What to do:
The complete set of records below must be repeated precisely as given.

Task inputs:
(** X21. On a range of several tokens that starts at index 0, fails the strip
    test and has no split in the current tier, the scan of that tier
    decrements [token_index] from 0 to [SIZE_MAX], the loop condition
    [token_index >= start] still holds, and the token vector is read at
    index [SIZE_MAX]. *)
Lemma parse_sub_expression_wraps (fuel : nat) (p : parser) :
  0 <= op_group_index p < COMMON_PRECEDENCE_GROUPS ->
  in_tokens (tokenv p) (start p) (end_ p) = true ->
  start p = 0 -> 1 < end_ p ->
  strip_test_fails (tokenv p) (start p) (end_ p) = true ->
  no_split (op_group_index p) (tokenv p) (start p) (end_ p) = true ->
  (Z.to_nat (end_ p) + 1 <= fuel)%nat ->
  psub (S fuel) p = undefined (token_read SizeT.max).
Proof.
  intros Hg Hin Hz Hend Hfail Hs Hfuel.
  simpl. rewrite body_scans; try assumption.
  - apply scan_groups_wrap; auto. lia.
  - rewrite Hz. change (SizeT.add 0 1) with 1. lia.
Qed.

(** When the strip test holds, the parse is the parse of the range without
    its first and last token, in the same tier. *)
Lemma parse_sub_expression_strips (fuel : nat) (p : parser) :
  SizeT.add (start p) 1 <> end_ p ->
  strip_test_holds (tokenv p) (start p) (end_ p) = true ->
  psub (S fuel) p =
  psub fuel (set_end (set_start p (SizeT.add (start p) 1)) (SizeT.sub (end_ p) 1)).
Proof. intros Hne Hholds. simpl. apply body_strips; assumption. Qed.

End NoSplit.

(** ** The claims at concrete inputs *)

Ltac with_more_fuel :=
  intros;
  first
    [ apply parse_sub_expression_stable; [vm_compute; reflexivity|discriminate]
    | apply parse_expression_stable; [vm_compute; reflexivity|discriminate] ].

(** Witness of C9: a literal, a declared variable and an undeclared name,
    each on its own range of one token. *)
Lemma single_token_resolution_witness :
  (SizeT.add 0 1 = 1 /\ token_at ["5"] 0 = Some "5" /\
   Demo.parse_sub 1 (Demo.parser_with_table [] ["5"] 0 1) =
   Return (literal_node Demo.int_type "5")) /\
  (SizeT.add 1 1 = 2 /\ token_at ["5"; "a"] 1 = Some "a" /\
   Demo.parse_sub 1 (Demo.parser_with_table [] ["5"; "a"] 1 2) =
   Return (var_node Demo.int_type "a")) /\
  (SizeT.add 0 1 = 1 /\ token_at ["zz"] 0 = Some "zz" /\
   Demo.parse_sub 1 (Demo.parser_with_table [] ["zz"] 0 1) =
   compiler_error "Invalid Value" 7).
Proof.
  split; [|split]; (split; [reflexivity|split; [reflexivity|]]).
  - exact (single_token_resolution Demo.get_literal_type Demo.var_lookup 0
             (Demo.parser_with_table [] ["5"] 0 1) "5" eq_refl eq_refl).
  - exact (single_token_resolution Demo.get_literal_type Demo.var_lookup 0
             (Demo.parser_with_table [] ["5"; "a"] 1 2) "a" eq_refl eq_refl).
  - exact (single_token_resolution Demo.get_literal_type Demo.var_lookup 0
             (Demo.parser_with_table [] ["zz"] 0 1) "zz" eq_refl eq_refl).
Defined.

(** Witness of C8: the statement [x = a + b] from index 0, where the [=]
    is at index 1. *)
Lemma assignment_shape_witness :
  let tokens := ["x"; "="; "a"; "+"; "b"] in
  (in_tokens tokens 0 5 = true /\ SizeT.add 0 1 <> 5 /\
   token_at tokens 0 = Some "x" /\
   streq "x" PAREN_OPEN = false /\ streq "x" PAREN_CLOSE = false /\
   0 <= 1 < 5 /\ token_at tokens 1 = Some ASSIGNMENT /\
   no_split 0 tokens (1 + 1) 5 = true /\ (Z.to_nat (5 - 0) <= 5)%nat) /\
  Demo.parse 6 [] tokens 0 5 =
  Return
    (binary_operation Demo.int_type (var_node Demo.int_type "x")
       (binary_operation Demo.int_type (var_node Demo.int_type "a")
          (var_node Demo.int_type "b") add_assembly)
       assignment_assembly).
Proof.
  cbv zeta.
  assert (H1 : SizeT.add 0 1 <> 5) by (vm_compute; discriminate).
  assert (H2 : 0 <= 1 < 5) by lia.
  assert (H3 : (Z.to_nat (5 - 0) <= 5)%nat) by (simpl; lia).
  split.
  - repeat split;
      first [reflexivity | assumption | solve [simpl; lia] | exact H1].
  - exact (proj1 (assignment_shape Demo.get_literal_type Demo.var_lookup 5
                    Demo.stack_parser [] ["x"; "="; "a"; "+"; "b"] 7 0 5
                    Demo.names 1 "x"
                    eq_refl H1 eq_refl eq_refl eq_refl H2 eq_refl eq_refl H3)).
Defined.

Output of the exercise:
(** X21. On a range of several tokens that starts at index 0, fails the strip
    test and has no split in the current tier, the scan of that tier
    decrements [token_index] from 0 to [SIZE_MAX], the loop condition
    [token_index >= start] still holds, and the token vector is read at
    index [SIZE_MAX]. *)
Lemma parse_sub_expression_wraps (fuel : nat) (p : parser) :
  0 <= op_group_index p < COMMON_PRECEDENCE_GROUPS ->
  in_tokens (tokenv p) (start p) (end_ p) = true ->
  start p = 0 -> 1 < end_ p ->
  strip_test_fails (tokenv p) (start p) (end_ p) = true ->
  no_split (op_group_index p) (tokenv p) (start p) (end_ p) = true ->
  (Z.to_nat (end_ p) + 1 <= fuel)%nat ->
  psub (S fuel) p = undefined (token_read SizeT.max).
Proof.
  intros Hg Hin Hz Hend Hfail Hs Hfuel.
  simpl. rewrite body_scans; try assumption.
  - apply scan_groups_wrap; auto. lia.
  - rewrite Hz. change (SizeT.add 0 1) with 1. lia.
Qed.

(** When the strip test holds, the parse is the parse of the range without
    its first and last token, in the same tier. *)
Lemma parse_sub_expression_strips (fuel : nat) (p : parser) :
  SizeT.add (start p) 1 <> end_ p ->
  strip_test_holds (tokenv p) (start p) (end_ p) = true ->
  psub (S fuel) p =
  psub fuel (set_end (set_start p (SizeT.add (start p) 1)) (SizeT.sub (end_ p) 1)).
Proof. intros Hne Hholds. simpl. apply body_strips; assumption. Qed.

End NoSplit.

(** ** The claims at concrete inputs *)

Ltac with_more_fuel :=
  intros;
  first
    [ apply parse_sub_expression_stable; [vm_compute; reflexivity|discriminate]
    | apply parse_expression_stable; [vm_compute; reflexivity|discriminate] ].

(** Witness of C9: a literal, a declared variable and an undeclared name,
    each on its own range of one token. *)
Lemma single_token_resolution_witness :
  (SizeT.add 0 1 = 1 /\ token_at ["5"] 0 = Some "5" /\
   Demo.parse_sub 1 (Demo.parser_with_table [] ["5"] 0 1) =
   Return (literal_node Demo.int_type "5")) /\
  (SizeT.add 1 1 = 2 /\ token_at ["5"; "a"] 1 = Some "a" /\
   Demo.parse_sub 1 (Demo.parser_with_table [] ["5"; "a"] 1 2) =
   Return (var_node Demo.int_type "a")) /\
  (SizeT.add 0 1 = 1 /\ token_at ["zz"] 0 = Some "zz" /\
   Demo.parse_sub 1 (Demo.parser_with_table [] ["zz"] 0 1) =
   compiler_error "Invalid Value" 7).
Proof.
  split; [|split]; (split; [reflexivity|split; [reflexivity|]]).
  - exact (single_token_resolution Demo.get_literal_type Demo.var_lookup 0
             (Demo.parser_with_table [] ["5"] 0 1) "5" eq_refl eq_refl).
  - exact (single_token_resolution Demo.get_literal_type Demo.var_lookup 0
             (Demo.parser_with_table [] ["5"; "a"] 1 2) "a" eq_refl eq_refl).
  - exact (single_token_resolution Demo.get_literal_type Demo.var_lookup 0
             (Demo.parser_with_table [] ["zz"] 0 1) "zz" eq_refl eq_refl).
Defined.

(** Witness of C8: the statement [x = a + b] from index 0, where the [=]
    is at index 1. *)
Lemma assignment_shape_witness :
  let tokens := ["x"; "="; "a"; "+"; "b"] in
  (in_tokens tokens 0 5 = true /\ SizeT.add 0 1 <> 5 /\
   token_at tokens 0 = Some "x" /\
   streq "x" PAREN_OPEN = false /\ streq "x" PAREN_CLOSE = false /\
   0 <= 1 < 5 /\ token_at tokens 1 = Some ASSIGNMENT /\
   no_split 0 tokens (1 + 1) 5 = true /\ (Z.to_nat (5 - 0) <= 5)%nat) /\
  Demo.parse 6 [] tokens 0 5 =
  Return
    (binary_operation Demo.int_type (var_node Demo.int_type "x")
       (binary_operation Demo.int_type (var_node Demo.int_type "a")
          (var_node Demo.int_type "b") add_assembly)
       assignment_assembly).
Proof.
  cbv zeta.
  assert (H1 : SizeT.add 0 1 <> 5) by (vm_compute; discriminate).
  assert (H2 : 0 <= 1 < 5) by lia.
  assert (H3 : (Z.to_nat (5 - 0) <= 5)%nat) by (simpl; lia).
  split.
  - repeat split;
      first [reflexivity | assumption | solve [simpl; lia] | exact H1].
  - exact (proj1 (assignment_shape Demo.get_literal_type Demo.var_lookup 5
                    Demo.stack_parser [] ["x"; "="; "a"; "+"; "b"] 7 0 5
                    Demo.names 1 "x"
                    eq_refl H1 eq_refl eq_refl eq_refl H2 eq_refl eq_refl H3)).
Defined.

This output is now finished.